──────── Dataset entries

(** C2. For a uid [namespace.name] (the namespace free of dots) and the
    grouping that the client's [ListRules] returns: when the grouping has
    the namespace and a group of that name under it, [GetByUID] returns a
    new resource of the handler's kind, named after the group, with the
    metadata entry ["namespace"] set to the namespace and a spec holding
    only ["rules"], the group's rule list as received (of the first such
    group in the sequence); when no group matches, it fails with
    [ErrNotFound]; when [ListRules] fails, its error is returned as it
    is. *)
Theorem GetByUID_spec
    (rangeMap : gmap string (list Models.PrometheusRuleGroup) ->
                list (string * list Models.PrometheusRuleGroup))
    (rangeMap_perm : forall m, rangeMap m ≡ₚ map_to_list m)
    (h : RuleHandler) (namespace name : string) (w : world) :
  Strings.Contains namespace "." = false ->
  let uid := namespace +:+ "." +:+ name in
  (forall e,
     Client.ListRules_answer (clientTool h) w = Err e ->
     GetByUID rangeMap h uid w = (Done (Err e), listedOnce w))
  /\ (forall groupings groups g,
        Client.ListRules_answer (clientTool h) w = Ok groupings ->
        groupings !! namespace = Some groups ->
        g ∈ groups -> Models.Name g = name ->
        exists group,
          group ∈ groups /\ Models.Name group = name
          /\ GetByUID rangeMap h uid w
             = (Done (Ok (Grizzly.mkResource (APIVersion h) (Kind h)
                            (Models.Name group)
                            {[ "namespace" := namespace ]}
                            {[ "rules" := VSlice (Models.Rules group) ]})),
                listedOnce w))
  /\ (forall groupings groups before group after,
        Client.ListRules_answer (clientTool h) w = Ok groupings ->
        groupings !! namespace = Some groups ->
        groups = before ++ group :: after ->
        Forall (fun g => Models.Name g <> name) before ->
        Models.Name group = name ->
        GetByUID rangeMap h uid w
        = (Done (Ok (Grizzly.mkResource (APIVersion h) (Kind h)
                       (Models.Name group)
                       {[ "namespace" := namespace ]}
                       {[ "rules" := VSlice (Models.Rules group) ]})),
           listedOnce w))
  /\ (forall groupings,
        Client.ListRules_answer (clientTool h) w = Ok groupings ->
        (forall groups group,
           groupings !! namespace = Some groups -> group ∈ groups ->
           Models.Name group <> name) ->
        GetByUID rangeMap h uid w = (Done (Err ErrNotFound), listedOnce w))
  /\ (forall providerAPIVersion c,
        Kind (NewRuleHandler providerAPIVersion c)
        = PrometheusRuleGroupKind).
Proof.
  intros Hns uid. unfold GetByUID, uid.
  rewrite getRemoteRuleGroup_unfold, Cut_uid by done.
  split; [|split; [|split; [|split]]].
  - by intros e ->.
  - intros groupings groups g -> Hlookup Hin Hname.
    rewrite (scanGroupings_lookup rangeMap rangeMap_perm), Hlookup.
    destruct (scanGroups_exists h namespace name groups g Hin Hname)
      as (group & Hgroup & Hn & Hscan).
    exists group. by rewrite Hscan.
  - intros groupings groups before group after -> Hlookup -> Hbefore Hname.
    rewrite (scanGroupings_lookup rangeMap rangeMap_perm), Hlookup.
    by rewrite (scanGroups_found h namespace name before after group).
  - intros groupings -> Hnone.
    rewrite (scanGroupings_lookup rangeMap rangeMap_perm).
    destruct (groupings !! namespace) as [groups|] eqn:Hlookup; [|done].
    rewrite scanGroups_none; [done|].
    apply Forall_forall. intros group Hin. by apply (Hnone groups).
  - reflexivity.
Qed.

Lemma GetByUID_spec_witness :
  (GetByUID map_to_list (Sample.handler Sample.failing) "teamA.latency"
     Sample.start
   = (Done (Err (ClientError "503")), listedOnce Sample.start))
  /\ (GetByUID map_to_list
        (Sample.handler (Sample.serving Sample.remoteLatency))
        "teamA.latency" Sample.start
      = (Done (Ok (Grizzly.mkResource "grizzly.grafana.com/v1alpha1"
                     "PrometheusRuleGroup" "latency"
                     {[ "namespace" := "teamA" ]}
                     {[ "rules" := VSlice [VMap 1%positive] ]})),
         listedOnce Sample.start))
  /\ (GetByUID map_to_list
        (Sample.handler (Sample.serving Sample.remoteLatency))
        "teamA.missing" Sample.start
      = (Done (Err ErrNotFound), listedOnce Sample.start)).
Proof.
  assert (forall m : gmap string (list Models.PrometheusRuleGroup),
            map_to_list m ≡ₚ map_to_list m) as Hperm by reflexivity.
  split; [|split].
  - apply (proj1 (GetByUID_spec map_to_list Hperm
                    (Sample.handler Sample.failing) "teamA" "latency"
                    Sample.start eq_refl)).
    reflexivity.
  - apply (proj1 (proj2 (proj2 (GetByUID_spec map_to_list Hperm
             (Sample.handler (Sample.serving Sample.remoteLatency))
             "teamA" "latency" Sample.start eq_refl)))
             Sample.remoteLatency Sample.teamA []
             (Models.mkGroup "latency" [VMap 1%positive])
             [Models.mkGroup "errors" []]); try reflexivity.
    constructor.
  - apply (proj1 (proj2 (proj2 (proj2 (GetByUID_spec map_to_list Hperm
             (Sample.handler (Sample.serving Sample.remoteLatency))
             "teamA" "missing" Sample.start eq_refl))))
             Sample.remoteLatency); [reflexivity|].
    intros groups group Hlookup Hin.
    assert (groups = Sample.teamA) as ->.
    { unfold Sample.remoteLatency in Hlookup.
      rewrite lookup_singleton_eq in Hlookup. congruence. }
    unfold Sample.teamA in Hin.
    apply elem_of_cons in Hin as [->|Hin]; [discriminate|].
    apply elem_of_cons in Hin as [->|Hin]; [discriminate|].
    by apply elem_of_nil in Hin.
Defined.

(** ** Listing the composite identifiers *)

Lemma foldl_append_IDs (namespace : string)
    (groups : list Models.PrometheusRuleGroup) (IDs : list string) :
  foldl (fun IDs group =>
           IDs ++ [Fmt.Sprintf "%s.%s" [namespace; Models.Name group]])
        IDs groups
  = IDs ++ compositeIDs (namespace, groups).
Proof.
  revert IDs. induction groups as [|group groups IH]; intros IDs.
  - simpl. by rewrite app_nil_r.
  - cbn [foldl]. rewrite IH, Sprintf_uid. unfold compositeIDs.
    cbn [fst snd fmap list_fmap]. by rewrite <- app_assoc.
Qed.

Lemma foldl_range_IDs
    (entries : list (string * list Models.PrometheusRuleGroup))
    (IDs : list string) :
  foldl (fun IDs '(namespace, grouping) =>
           foldl (fun IDs group =>
                    IDs ++ [Fmt.Sprintf "%s.%s"
                              [namespace; Models.Name group]])
                 IDs grouping)
        IDs entries
  = IDs ++ (entries ≫= compositeIDs).
Proof.
  revert IDs.
  induction entries as [|[namespace grouping] entries IH]; intros IDs.
  - simpl. by rewrite app_nil_r.
  - cbn [foldl]. rewrite foldl_append_IDs, IH, bind_cons.
    by rewrite <- app_assoc.
Qed.

Lemma getRemoteRuleGroupList_unfold
    (rangeMap : gmap string (list Models.PrometheusRuleGroup) ->
                list (string * list Models.PrometheusRuleGroup))
    (h : RuleHandler) (w : world) :
  getRemoteRuleGroupList rangeMap h w
  = (Done (match Client.ListRules_answer (clientTool h) w with
           | Err e => Err e
           | Ok groupings => Ok (rangeMap groupings ≫= compositeIDs)
           end), listedOnce w).
Proof.
  unfold getRemoteRuleGroupList, bind, ListRules, ret.
  destruct (Client.ListRules_answer (clientTool h) w) as [groupings|e];
    [|reflexivity].
  by rewrite foldl_range_IDs.
Qed.

Lemma elem_of_compositeIDs (uid : string)
    (groupings : gmap string (list Models.PrometheusRuleGroup)) :
  uid ∈ map_to_list groupings ≫= compositeIDs
  <-> exists namespace groups group,
        groupings !! namespace = Some groups /\ group ∈ groups
        /\ uid = namespace +:+ "." +:+ Models.Name group.
Proof.
  rewrite list_elem_of_bind. split.
  - intros ([namespace groups] & Huid & Hentry).
    apply elem_of_map_to_list in Hentry.
    apply list_elem_of_fmap in Huid as (group & -> & Hgroup).
    by exists namespace, groups, group.
  - intros (namespace & groups & group & Hlookup & Hgroup & ->).
    exists (namespace, groups). split.
    + apply list_elem_of_fmap. by exists group.
    + by apply elem_of_map_to_list.
Qed.

(** C5. When the client's [ListRules] returns a grouping, [ListRemote]
    returns without error a sequence that holds, once for each group of
    each namespace, the composite identifier [namespace.group-name], and
    nothing else, in an order that follows the visit of the map; for the
    grouping with [g1] under [teamA] and [g2], [g3] under [teamB] these are
    exactly ["teamA.g1"], ["teamB.g2"] and ["teamB.g3"]. When [ListRules]
    fails, its error is returned as it is. *)
Theorem ListRemote_spec
    (rangeMap : gmap string (list Models.PrometheusRuleGroup) ->
                list (string * list Models.PrometheusRuleGroup))
    (rangeMap_perm : forall m, rangeMap m ≡ₚ map_to_list m)
    (h : RuleHandler) (w : world) :
  (forall e,
     Client.ListRules_answer (clientTool h) w = Err e ->
     ListRemote rangeMap h w = (Done (Err e), listedOnce w))
  /\ (forall groupings,
        Client.ListRules_answer (clientTool h) w = Ok groupings ->
        exists IDs,
          ListRemote rangeMap h w = (Done (Ok IDs), listedOnce w)
          /\ IDs = rangeMap groupings ≫= compositeIDs
          /\ IDs ≡ₚ map_to_list groupings ≫= compositeIDs
          /\ (forall uid,
                uid ∈ IDs
                <-> exists namespace groups group,
                      groupings !! namespace = Some groups
                      /\ group ∈ groups
                      /\ uid = namespace +:+ "." +:+ Models.Name group))
  /\ (Client.ListRules_answer (clientTool h) w = Ok Sample.remote ->
      exists IDs,
        ListRemote rangeMap h w = (Done (Ok IDs), listedOnce w)
        /\ IDs ≡ₚ ["teamA.g1"; "teamB.g2"; "teamB.g3"]).
Proof.
  unfold ListRemote. rewrite getRemoteRuleGroupList_unfold.
  split; [|split].
  - by intros e ->.
  - intros groupings ->. eexists. split; [reflexivity|].
    split; [reflexivity|]. split.
    + by rewrite rangeMap_perm.
    + intros uid. rewrite rangeMap_perm. apply elem_of_compositeIDs.
  - intros ->. eexists. split; [reflexivity|].
    rewrite rangeMap_perm. vm_compute. reflexivity.
Qed.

────────────────

Work to be completed |
Reproduce the entries above exactly, but only the lines between the line holding "apply list_elem_of_fmap in" and the line holding "nothing else, in", inclusive.

Exercise answer |
    apply list_elem_of_fmap in Huid as (group & -> & Hgroup).
    by exists namespace, groups, group.
  - intros (namespace & groups & group & Hlookup & Hgroup & ->).
    exists (namespace, groups). split.
    + apply list_elem_of_fmap. by exists group.
    + by apply elem_of_map_to_list.
Qed.

(** C5. When the client's [ListRules] returns a grouping, [ListRemote]
    returns without error a sequence that holds, once for each group of
    each namespace, the composite identifier [namespace.group-name], and
    nothing else, in an order that follows the visit of the map; for the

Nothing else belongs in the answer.